═══ Given records
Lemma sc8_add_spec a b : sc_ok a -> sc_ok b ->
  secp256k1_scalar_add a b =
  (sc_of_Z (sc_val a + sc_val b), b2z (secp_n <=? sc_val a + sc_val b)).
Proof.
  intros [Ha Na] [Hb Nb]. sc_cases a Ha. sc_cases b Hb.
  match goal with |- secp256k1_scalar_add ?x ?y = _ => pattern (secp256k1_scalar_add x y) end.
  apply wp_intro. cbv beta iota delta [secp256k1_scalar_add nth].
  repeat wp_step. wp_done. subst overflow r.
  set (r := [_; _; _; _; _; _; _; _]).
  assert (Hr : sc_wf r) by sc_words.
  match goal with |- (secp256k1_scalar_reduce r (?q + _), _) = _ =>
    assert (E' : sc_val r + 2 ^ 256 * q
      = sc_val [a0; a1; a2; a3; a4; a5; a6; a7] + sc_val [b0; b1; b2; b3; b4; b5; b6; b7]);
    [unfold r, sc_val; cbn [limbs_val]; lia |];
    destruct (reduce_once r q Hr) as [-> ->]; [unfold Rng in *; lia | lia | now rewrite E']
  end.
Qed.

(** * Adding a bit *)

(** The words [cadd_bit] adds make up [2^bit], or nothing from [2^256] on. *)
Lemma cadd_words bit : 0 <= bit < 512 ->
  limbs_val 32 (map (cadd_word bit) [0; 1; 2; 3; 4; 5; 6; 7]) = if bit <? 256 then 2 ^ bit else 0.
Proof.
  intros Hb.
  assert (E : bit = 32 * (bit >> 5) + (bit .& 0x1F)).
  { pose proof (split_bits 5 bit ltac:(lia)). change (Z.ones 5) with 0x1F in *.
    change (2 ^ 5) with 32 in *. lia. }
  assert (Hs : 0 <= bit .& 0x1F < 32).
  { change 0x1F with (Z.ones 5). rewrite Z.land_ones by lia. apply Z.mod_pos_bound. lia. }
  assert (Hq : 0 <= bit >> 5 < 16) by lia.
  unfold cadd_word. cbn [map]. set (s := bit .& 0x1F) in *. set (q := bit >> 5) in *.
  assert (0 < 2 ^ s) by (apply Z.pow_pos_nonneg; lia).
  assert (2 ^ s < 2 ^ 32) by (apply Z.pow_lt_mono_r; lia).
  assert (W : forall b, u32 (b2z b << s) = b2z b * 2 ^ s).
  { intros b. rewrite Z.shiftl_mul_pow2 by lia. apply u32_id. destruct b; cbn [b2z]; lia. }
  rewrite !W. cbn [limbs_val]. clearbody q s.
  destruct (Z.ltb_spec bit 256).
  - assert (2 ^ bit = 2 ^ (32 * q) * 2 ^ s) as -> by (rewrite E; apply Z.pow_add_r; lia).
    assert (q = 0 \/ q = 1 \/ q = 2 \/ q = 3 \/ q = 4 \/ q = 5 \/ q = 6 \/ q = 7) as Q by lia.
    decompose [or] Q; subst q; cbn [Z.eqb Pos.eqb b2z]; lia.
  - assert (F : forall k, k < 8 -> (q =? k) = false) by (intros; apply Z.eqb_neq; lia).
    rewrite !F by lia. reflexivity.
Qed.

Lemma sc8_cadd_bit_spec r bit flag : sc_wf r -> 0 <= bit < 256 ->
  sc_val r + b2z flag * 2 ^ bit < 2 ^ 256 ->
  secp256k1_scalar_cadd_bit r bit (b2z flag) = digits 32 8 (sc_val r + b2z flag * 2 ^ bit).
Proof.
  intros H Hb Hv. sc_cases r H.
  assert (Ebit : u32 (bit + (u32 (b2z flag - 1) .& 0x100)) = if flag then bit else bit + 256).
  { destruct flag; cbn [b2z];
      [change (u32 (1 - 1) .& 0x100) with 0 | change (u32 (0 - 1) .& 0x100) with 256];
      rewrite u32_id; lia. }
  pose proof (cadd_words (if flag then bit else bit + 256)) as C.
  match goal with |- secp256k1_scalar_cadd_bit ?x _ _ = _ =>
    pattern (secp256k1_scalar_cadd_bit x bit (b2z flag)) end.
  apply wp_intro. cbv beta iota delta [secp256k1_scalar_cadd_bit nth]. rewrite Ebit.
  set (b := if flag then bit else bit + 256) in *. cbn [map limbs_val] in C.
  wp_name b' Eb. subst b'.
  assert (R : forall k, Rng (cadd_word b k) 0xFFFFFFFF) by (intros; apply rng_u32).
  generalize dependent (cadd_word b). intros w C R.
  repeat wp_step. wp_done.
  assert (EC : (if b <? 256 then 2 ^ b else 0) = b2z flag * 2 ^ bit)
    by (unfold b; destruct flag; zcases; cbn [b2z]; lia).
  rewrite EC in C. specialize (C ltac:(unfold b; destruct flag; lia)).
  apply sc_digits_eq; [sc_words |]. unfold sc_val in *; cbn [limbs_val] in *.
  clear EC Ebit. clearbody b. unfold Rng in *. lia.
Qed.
══════
• [Task brief] Take the lines above and print them exactly.

• [Your response]
Lemma sc8_add_spec a b : sc_ok a -> sc_ok b ->
  secp256k1_scalar_add a b =
  (sc_of_Z (sc_val a + sc_val b), b2z (secp_n <=? sc_val a + sc_val b)).
Proof.
  intros [Ha Na] [Hb Nb]. sc_cases a Ha. sc_cases b Hb.
  match goal with |- secp256k1_scalar_add ?x ?y = _ => pattern (secp256k1_scalar_add x y) end.
  apply wp_intro. cbv beta iota delta [secp256k1_scalar_add nth].
  repeat wp_step. wp_done. subst overflow r.
  set (r := [_; _; _; _; _; _; _; _]).
  assert (Hr : sc_wf r) by sc_words.
  match goal with |- (secp256k1_scalar_reduce r (?q + _), _) = _ =>
    assert (E' : sc_val r + 2 ^ 256 * q
      = sc_val [a0; a1; a2; a3; a4; a5; a6; a7] + sc_val [b0; b1; b2; b3; b4; b5; b6; b7]);
    [unfold r, sc_val; cbn [limbs_val]; lia |];
    destruct (reduce_once r q Hr) as [-> ->]; [unfold Rng in *; lia | lia | now rewrite E']
  end.
Qed.

(** * Adding a bit *)

(** The words [cadd_bit] adds make up [2^bit], or nothing from [2^256] on. *)
Lemma cadd_words bit : 0 <= bit < 512 ->
  limbs_val 32 (map (cadd_word bit) [0; 1; 2; 3; 4; 5; 6; 7]) = if bit <? 256 then 2 ^ bit else 0.
Proof.
  intros Hb.
  assert (E : bit = 32 * (bit >> 5) + (bit .& 0x1F)).
  { pose proof (split_bits 5 bit ltac:(lia)). change (Z.ones 5) with 0x1F in *.
    change (2 ^ 5) with 32 in *. lia. }
  assert (Hs : 0 <= bit .& 0x1F < 32).
  { change 0x1F with (Z.ones 5). rewrite Z.land_ones by lia. apply Z.mod_pos_bound. lia. }
  assert (Hq : 0 <= bit >> 5 < 16) by lia.
  unfold cadd_word. cbn [map]. set (s := bit .& 0x1F) in *. set (q := bit >> 5) in *.
  assert (0 < 2 ^ s) by (apply Z.pow_pos_nonneg; lia).
  assert (2 ^ s < 2 ^ 32) by (apply Z.pow_lt_mono_r; lia).
  assert (W : forall b, u32 (b2z b << s) = b2z b * 2 ^ s).
  { intros b. rewrite Z.shiftl_mul_pow2 by lia. apply u32_id. destruct b; cbn [b2z]; lia. }
  rewrite !W. cbn [limbs_val]. clearbody q s.
  destruct (Z.ltb_spec bit 256).
  - assert (2 ^ bit = 2 ^ (32 * q) * 2 ^ s) as -> by (rewrite E; apply Z.pow_add_r; lia).
    assert (q = 0 \/ q = 1 \/ q = 2 \/ q = 3 \/ q = 4 \/ q = 5 \/ q = 6 \/ q = 7) as Q by lia.
    decompose [or] Q; subst q; cbn [Z.eqb Pos.eqb b2z]; lia.
  - assert (F : forall k, k < 8 -> (q =? k) = false) by (intros; apply Z.eqb_neq; lia).
    rewrite !F by lia. reflexivity.
Qed.

Lemma sc8_cadd_bit_spec r bit flag : sc_wf r -> 0 <= bit < 256 ->
  sc_val r + b2z flag * 2 ^ bit < 2 ^ 256 ->
  secp256k1_scalar_cadd_bit r bit (b2z flag) = digits 32 8 (sc_val r + b2z flag * 2 ^ bit).
Proof.
  intros H Hb Hv. sc_cases r H.
  assert (Ebit : u32 (bit + (u32 (b2z flag - 1) .& 0x100)) = if flag then bit else bit + 256).
  { destruct flag; cbn [b2z];
      [change (u32 (1 - 1) .& 0x100) with 0 | change (u32 (0 - 1) .& 0x100) with 256];
      rewrite u32_id; lia. }
  pose proof (cadd_words (if flag then bit else bit + 256)) as C.
  match goal with |- secp256k1_scalar_cadd_bit ?x _ _ = _ =>
    pattern (secp256k1_scalar_cadd_bit x bit (b2z flag)) end.
  apply wp_intro. cbv beta iota delta [secp256k1_scalar_cadd_bit nth]. rewrite Ebit.
  set (b := if flag then bit else bit + 256) in *. cbn [map limbs_val] in C.
  wp_name b' Eb. subst b'.
  assert (R : forall k, Rng (cadd_word b k) 0xFFFFFFFF) by (intros; apply rng_u32).
  generalize dependent (cadd_word b). intros w C R.
  repeat wp_step. wp_done.
  assert (EC : (if b <? 256 then 2 ^ b else 0) = b2z flag * 2 ^ bit)
    by (unfold b; destruct flag; zcases; cbn [b2z]; lia).
  rewrite EC in C. specialize (C ltac:(unfold b; destruct flag; lia)).
  apply sc_digits_eq; [sc_words |]. unfold sc_val in *; cbn [limbs_val] in *.
  clear EC Ebit. clearbody b. unfold Rng in *. lia.
Qed.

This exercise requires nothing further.